1. Un político es una persona que por sus características propias, decide dedicar su mente, tiempo y esfuerzo al logro de un orden social y al bien común del hombre.
2. Un político debe tener congruencia en el pensar y hacer, subordinando sus intereses personales a los de sus representados.
3. Un político no debe usar su cargo público para vender u obtener favores, o escudarse en el fuero, pues estaría faltando a la ética moral y al compromiso.
4. Un político debe usar su poder de convocatoria (no acarreos), para apoyar acciones que promuevan una mejor calidad de vida del ciudadano común, todo ello dentro de un ambiente de solidaridad y justicia.

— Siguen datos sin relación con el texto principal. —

(* ===== verification/Calls.v ===== *)
(** * internal/worker, the methods of a session

    [Execute], [Shutdown] and [Close] of src/labctl-go/internal/worker/session.go
    as functions, called one after the other, over the session, the files and
    the child that [Start] made.  Every run of them is a run of the concurrent
    callers of [Session], and whatever they were called for, no file and no child
    is left after [Close]. *)

From S2P Require Import Prelude GoText GoJson JsonCheck Protocol Frame Session Start.
Open Scope string_scope.
Open Scope list_scope.

(** ** The environment

    The engine, the pipes and the context, by the number of system calls and
    looks at the context that were made before. *)

(** While a request is answered: the diagnostics that arrive, the behaviour of
    the input pipe, what the output pipe delivers and how it then fails, and
    whether the answer is there when the context is done. *)
Record exchange : Type := Exchange {
  x_diagnostics : bytes;
  x_write : nat -> bytes -> nat * option nat;
  x_chunks : list bytes;
  x_final : read_error;
  x_first : bool;
}.

(** [en_gone] tells whether a look at [waitDone] finds that the child exited;
    [en_waitErr] and [en_diagnostics] are its end and its last diagnostics. *)
Record engine : Type := Engine {
  en_ctx : nat -> option context_error;
  en_gone : nat -> bool;
  en_exchange : nat -> exchange;
  en_waitErr : option nat;
  en_diagnostics : bytes;
}.

Definition tick (k : Kernel) : Kernel := with_child (k_child k) k.
Definition now (l : Live) : nat := k_calls l.2.

Section methods.
Context (fault : nat -> option string) (en : engine).

Definition reap : Live -> Live := killAndReap fault (en_waitErr en) (en_diagnostics en).
Definition exit_seen : Live -> Live := await_exit (en_waitErr en).
Definition drained : Live -> Live := await_diagnostics fault (en_diagnostics en).

(** [ctx.Err()] *)
Definition look : effect Live session_error () := fun l =>
  (match en_ctx en (now l) with Some e => Err (ErrContext e) | None => Ok () end, on_kernel tick l).

Definition release : Live -> Live := on_sess (fun s => with_token s true).

(** With no other caller the token is in the channel. *)
Definition acquire : effect Live session_error () := fun l =>
  match look l with
  | (Err e, l) => (Err e, l)
  | (Ok _, l) =>
      match look (on_sess (fun s => with_token s false) l) with
      | (Err e, l) => (Err e, release l)
      | (Ok _, l) => (Ok (), l)
      end
  end.

(** An operation of [Session] on the session of the process. *)
Definition stateful {A} (f : Session -> Session * res session_error A) : effect Live session_error A := fun l =>
  ((f (sess l)).2, on_sess (fun s => (f s).1) l).

(** [checkOpen], which looks at [waitDone] when the session is open and, when
    the child exited, waits for the end of its diagnostics. *)
Definition check_open : effect Live session_error () := fun l =>
  if is_open (sess l) then
    let l := if en_gone en (now l) then exit_seen l else on_kernel tick l in
    stateful checkOpen (match s_exited (sess l) with Some _ => drained (close_output fault l) | None => l end)
  else stateful checkOpen l.

(** [poison], with the cause it leaves in the error. *)
Definition poison (cause : session_error) (l : Live) : session_error * Live :=
  let stored := is_open (sess l) in
  let l := reap (on_sess (fun s => markPoisoned s cause) l) in
  let cause := refresh (sess l) cause in
  (cause, if stored then on_sess (fun s => with_state s (s_state s) (Some cause)) l else l).
(* ===== verification/BenchTypes.v ===== *)
(** * internal/benchmark, data

    The suites, requests, engine results and derived values of
    src/labctl-go/internal/benchmark/types.go and profile_types.go with their
    decoders, the canonical hexadecimal encoding of [Nanoseconds], and the
    validation of suites and scenarios. *)

From S2P Require Import Prelude GoText GoJson JsonCheck Protocol.
Open Scope Z_scope.

Definition SuiteSchema : string := "paraflow.benchmark-suite/v1".
Definition RequestSchema : string := "paraflow.benchmark-request/v1".
Definition EngineResultSchema : string := "paraflow.benchmark-engine-result/v1".
Definition CaptureSchema : string := "paraflow.benchmark-capture/v1".
Definition BenchmarkClock : string := "std::time::Instant".
Definition BenchmarkTimeUnit : string := "nanoseconds".
Definition BenchmarkOracle : string := "rust-scalar-v1".
Definition BenchmarkComparison : string := "exact".
Definition maxWarmupIterations : Z := 1000.
Definition maxSampleIterations : Z := 10000.
Definition maxScenarios : Z := 64.
Definition maxNameRunes : Z := 120.
Definition ProfileRequestSchema : string := "paraflow.profile-request/v1".
Definition ProfileEngineResultSchema : string := "paraflow.profile-engine-result/v1".
Definition ScalarProfileReportSchema : string := "paraflow.scalar-profile-report/v1".
Definition ProfileTopology : string := "materialized-stage-passes-v1".
Definition ProfileObserver : string := "boundary-timers-v1".
(** Removing the temporary file leaves only names given by others. *)
Lemma triple_remove {F} t i X (V : Prop) c (wrap : os_error -> F) : is_temporary t ->
  (V -> forall x, X x -> complete payload x) ->
  triple (fun n s => n = c /\ held i (eq t) X V s) (try (Remove env t) wrap)
    (fun r n s => n = c /\ match r with
       | Ok _ => held i (fun _ => False) X V s
       | Err e => (exists e0, e = wrap e0) /\ held i (eq t) X V s /\ ~ removable end).
Proof.
  intros Ht HX. apply triple_try, triple_call.
  - intros k s. apply held_stable.
  - intros s. by apply held_whole.
  - intros e k s Hf H. cbn. split; [done|]. split; [eauto|]. split; [done|]. intros Hr. specialize (Hr k). congruence.
  - intros _ s H. assert (Hti : entries s !! t = Some i) by (by apply (held_names _ _ _ _ _ H)).
    rewrite Hti. cbn. exists 0%nat. rewrite Nat.add_0_r.
    assert (H' : held i (fun _ => False) X V (with_entries s (delete t (entries s)))).
    { destruct H as [H1 H2 H3 H4]. split; cbn; [done..| |].
      - intros n Hn. rewrite lookup_delete. case_decide as E; [naive_solver|]. rewrite H3 by done. naive_solver.
      - destruct H4 as [H4|H4]; [by left|right]. contradict H4. destruct H4 as (n & Hn & [H4|H4]); cbn in H4.
        + rewrite lookup_delete in H4. case_decide; [done|]. eexists; eauto.
        + eexists; eauto. }
    split; [|done]. apply calls_fine_one; [by eapply held_whole|by eapply held_whole| |].
    + intros n j Hn Hj. cbn. rewrite lookup_delete_ne; [done|]. congruence.
    + cbn. rewrite lookup_delete_ne by congruence. destruct (entries s !! path); eauto.
Qed.

Lemma cleans_up_discard t i : is_temporary t ->
  cleans_up (fun n s => n = 0%nat /\ held i (eq t) any_file False s) (discard env t) (settled_at 0).
Proof.
  intros Ht. unfold discard. eapply cleans_up_seq.
  - apply cleans_up_ignore, triple_close; [intros k s; apply held_stable|intros s; apply hidden_whole].
  - assert (E : forall (m : io os_error ()) w, ignore m w = ignore (try m id) w).
    { intros m w. unfold ignore, try. by destruct (m w). }
    intros n w Hw. rewrite E. revert n w Hw. change (cleans_up (fun n s => n = 0%nat /\ held i (eq t) any_file False s)
      (ignore (try (Remove env t) id)) (settled_at 0)). apply cleans_up_ignore.
    eapply triple_weaken; [apply (triple_remove t i any_file False 0 id); done|intros n s H; exact H|].
    intros [[]|e] n s [-> H]; (split; [done|]).
    + eapply settled_held; [exact H|done|]. tauto.
    + destruct H as (_ & H & Hr). eapply settled_held; [exact H|done|tauto].
Qed.
(* ===== verification/Sha256.v ===== *)
(** * crypto/sha256 and encoding/hex

    The digests that identify evidence, repository files and engine binaries
    are computed here, so that identities of concrete files evaluate. *)

From S2P Require Import Prelude GoText.
Open Scope Z_scope.

(** ** Words of 32 bits *)

Definition rotate_right (k x : Z) : Z := Z.lor (Z.shiftr x k) (wrap32 (Z.shiftl x (32 - k))).
Definition xor3 (x y z : Z) : Z := Z.lxor (Z.lxor x y) z.

Definition choose (x y z : Z) : Z := Z.lxor (Z.land x y) (Z.land (Z.lxor x (u32_limit - 1)) z).
Definition majority (x y z : Z) : Z := xor3 (Z.land x y) (Z.land x z) (Z.land y z).
Definition mix_a (x : Z) : Z := xor3 (rotate_right 2 x) (rotate_right 13 x) (rotate_right 22 x).
Definition mix_e (x : Z) : Z := xor3 (rotate_right 6 x) (rotate_right 11 x) (rotate_right 25 x).
Definition expand_0 (x : Z) : Z := xor3 (rotate_right 7 x) (rotate_right 18 x) (Z.shiftr x 3).
Definition expand_1 (x : Z) : Z := xor3 (rotate_right 17 x) (rotate_right 19 x) (Z.shiftr x 10).

(** The fractional parts of the square and cube roots of the first primes:
    [floor (2^32 * p^(1/2))] and [floor (2^32 * p^(1/3))] modulo [2^32]. *)
Definition first_primes : list Z :=
  [2; 3; 5; 7; 11; 13; 17; 19; 23; 29; 31; 37; 41; 43; 47; 53; 59; 61; 67; 71; 73; 79; 83; 89; 97; 101;
   103; 107; 109; 113; 127; 131; 137; 139; 149; 151; 157; 163; 167; 173; 179; 181; 191; 193; 197; 199;
   211; 223; 227; 229; 233; 239; 241; 251; 257; 263; 269; 271; 277; 281; 283; 293; 307; 311].

(** The largest [r] below [hi] with [r^3 <= n], by bisection. *)
Fixpoint cube_root (fuel : nat) (lo hi n : Z) : Z :=
  match fuel with
  | O => lo
  | S fuel =>
      if hi - lo <=? 1 then lo
      else let mid := (lo + hi) / 2 in
           if mid * mid * mid <=? n then cube_root fuel mid hi n else cube_root fuel lo mid n
  end.

Definition round_constants : list Z :=
  Eval vm_compute in (fun p => wrap32 (cube_root 40 0 (2 ^ 35) (p * 2 ^ 96))) <$> first_primes.
Definition initial_hash : list Z :=
  Eval vm_compute in (fun p => wrap32 (Z.sqrt (p * 2 ^ 64))) <$> take 8 first_primes.

(** ** Padding and blocks *)

Definition be_bytes (n : nat) (x : Z) : bytes :=
  reverse ((fun i => chr (Z.shiftr x (8 * Z.of_nat i) mod 256)) <$> seq 0 n).

(** The bit 1, zeros up to 8 bytes short of a block, and the length in bits. *)
Definition padded (message : bytes) : bytes :=
  let zeros := Z.to_nat ((55 - Z.of_nat (length message)) mod 64) in
  message ++ chr 128 :: repeat (chr 0) zeros ++ be_bytes 8 (8 * Z.of_nat (length message)).

Fixpoint words (n : nat) (s : bytes) : list Z :=
  match n, s with
  | S n, a :: b :: c :: d :: rest =>
      (((code a * 256 + code b) * 256 + code c) * 256 + code d) :: words n rest
  | _, _ => []
  end.

(** ** Compression *)

Record sha_state : Type := ShaState { sa : Z; sb : Z; sc : Z; sd : Z; se : Z; sf : Z; sg : Z; sh : Z }.

Definition sha_round (s : sha_state) (k w : Z) : sha_state :=
  let t1 := sh s + mix_e (se s) + choose (se s) (sf s) (sg s) + k + w in
  let t2 := mix_a (sa s) + majority (sa s) (sb s) (sc s) in
  ShaState (wrap32 (t1 + t2)) (sa s) (sb s) (sc s) (wrap32 (sd s + t1)) (se s) (sf s) (sg s).

(** The rounds consume the constants; [window] holds the next 16 words of the
    message schedule. *)
Fixpoint sha_rounds (ks window : list Z) (s : sha_state) : sha_state :=
  match ks, window with
  | k :: ks, w0 :: rest =>
      let next := wrap32 (expand_1 (default 0 (rest !! 13%nat)) + default 0 (rest !! 8%nat)
                          + expand_0 (default 0 (rest !! 0%nat)) + w0) in
      sha_rounds ks (rest ++ [next]) (sha_round s k w0)
  | _, _ => s
  end.

Definition add_state (s t : sha_state) : sha_state :=
  ShaState (wrap32 (sa s + sa t)) (wrap32 (sb s + sb t)) (wrap32 (sc s + sc t)) (wrap32 (sd s + sd t))
    (wrap32 (se s + se t)) (wrap32 (sf s + sf t)) (wrap32 (sg s + sg t)) (wrap32 (sh s + sh t)).

Definition state_of (l : list Z) : sha_state :=
  let at_ i := default 0 (l !! i) in
  ShaState (at_ 0%nat) (at_ 1%nat) (at_ 2%nat) (at_ 3%nat) (at_ 4%nat) (at_ 5%nat) (at_ 6%nat) (at_ 7%nat).

Fixpoint sha_blocks (blocks : nat) (s : sha_state) (data : bytes) : sha_state :=
  match blocks with
  | O => s
  | S blocks =>
      sha_blocks blocks (add_state s (sha_rounds round_constants (words 16 data) s)) (drop 64 data)
  end.

(** [sha256.Sum256] *)
Definition Sum256 (message : bytes) : bytes :=
  let data := padded message in
  let s := sha_blocks (length data / 64) (state_of initial_hash) data in
  concat (be_bytes 4 <$> [sa s; sb s; sc s; sd s; se s; sf s; sg s; sh s]).

(** [hex.EncodeToString] *)
Definition hex_encode (data : bytes) : string :=
  string_of (concat ((fun c => hex_fixed 2 (code c)) <$> data)).

(** ** Lemmas *)

Lemma length_be_bytes n x : length (be_bytes n x) = n.
Proof. unfold be_bytes. by rewrite length_reverse, length_fmap, length_seq. Qed.

Lemma length_Sum256 message : length (Sum256 message) = 32%nat.
Proof. unfold Sum256. cbv zeta. generalize (sha_blocks (length (padded message) / 64) (state_of initial_hash) (padded message)). intros s. done. Qed.

Lemma length_hex_encode data : String.length (hex_encode data) = (2 * length data)%nat.
Proof.
  unfold hex_encode. rewrite <- length_bytes_of, bytes_of_string_of.
  induction data as [|c data IH]; [done|]. cbn [fmap list_fmap concat].
  rewrite length_app, length_hex_fixed, IH. cbn. lia.
Qed.

Lemma hex_encode_digits data :
  Forall (fun c => lower_hex_rune (code c) = true) (bytes_of (hex_encode data)).
Proof.
  unfold hex_encode. rewrite bytes_of_string_of.
  induction data as [|c data IH]; [constructor|]. cbn [fmap list_fmap concat].
  apply Forall_app. split; [|done]. apply lower_hex_hex_fixed.
Qed.

(** The padded message is a whole number of blocks. *)
Lemma padded_blocks message : (length (padded message) mod 64 = 0)%nat.
Proof.
  unfold padded. rewrite length_app, length_cons, length_app, repeat_length, length_be_bytes.
  set (n := Z.of_nat (length message)).
  pose proof (Z.mod_pos_bound (55 - n) 64 ltac:(lia)) as Hb.
  pose proof (Z.div_mod (55 - n) 64 ltac:(lia)) as Hd.
  apply Nat2Z.inj. rewrite Nat2Z.inj_mod.
  replace (Z.of_nat (length message + S (Z.to_nat ((55 - n) mod 64) + 8)))
    with ((1 - (55 - n) / 64) * 64) by lia.
  by rewrite Z.mod_mul by lia.
Qed.

(** The standard's example. *)
Example sha_abc : hex_encode (Sum256 (bytes_of "abc"))
  = "ba7816bf8f01cfea414140de5dae2223b00361a396177a9cb410ff61f20015ad"%string.
Proof. vm_compute. reflexivity. Qed.
Example sha_empty : hex_encode (Sum256 [])
  = "e3b0c44298fc1c149afbf4c8996fb92427ae41e4649b934ca495991b7852b855"%string.
Proof. vm_compute. reflexivity. Qed.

5. Un político se ganará la autoridad, confianza y respeto de sus conciudadanos, cuando sus promesas se conviertan en realidades.
6. Un político debe estar convencido de su vocación, lealtad y compromiso de servicio hacia la sociedad que lo alimenta.
7. Un político debe saber doblegar su soberbia y vanidad, sin pretender que es el único que tiene la verdad absoluta; tampoco ridiculizar o criticar a otros por lo mismo que más adelante, él puede ser criticado; debe saber escuchar y aceptar sus errores.
8. Un político no tiene derecho a enriquecerse abusando de su puesto público, o extorsionando por cualquier vía a. quienes debe servir.
9. Un político debe apoyar la libertad de pensar, decir y actuar, respetar los preceptos legales y los valores morales que rigen a la sociedad en su conjunto.
10. Un político debe ser retribuido cabalmente en la medida en que su trabajo prodigue beneficios, bienestar o riqueza a sus conciudadanos; pero, aquel que es corrupto o que corrompe y vive rodeado de lujos, sin importarle quebrantar o defraudar la confianza que le otorgaron los que creyeron en él, tarde o temprano, la sociedad a la que engañó, se lo demandará.

PS: al punto 7 yo le pondría un rostro, si, ese claro.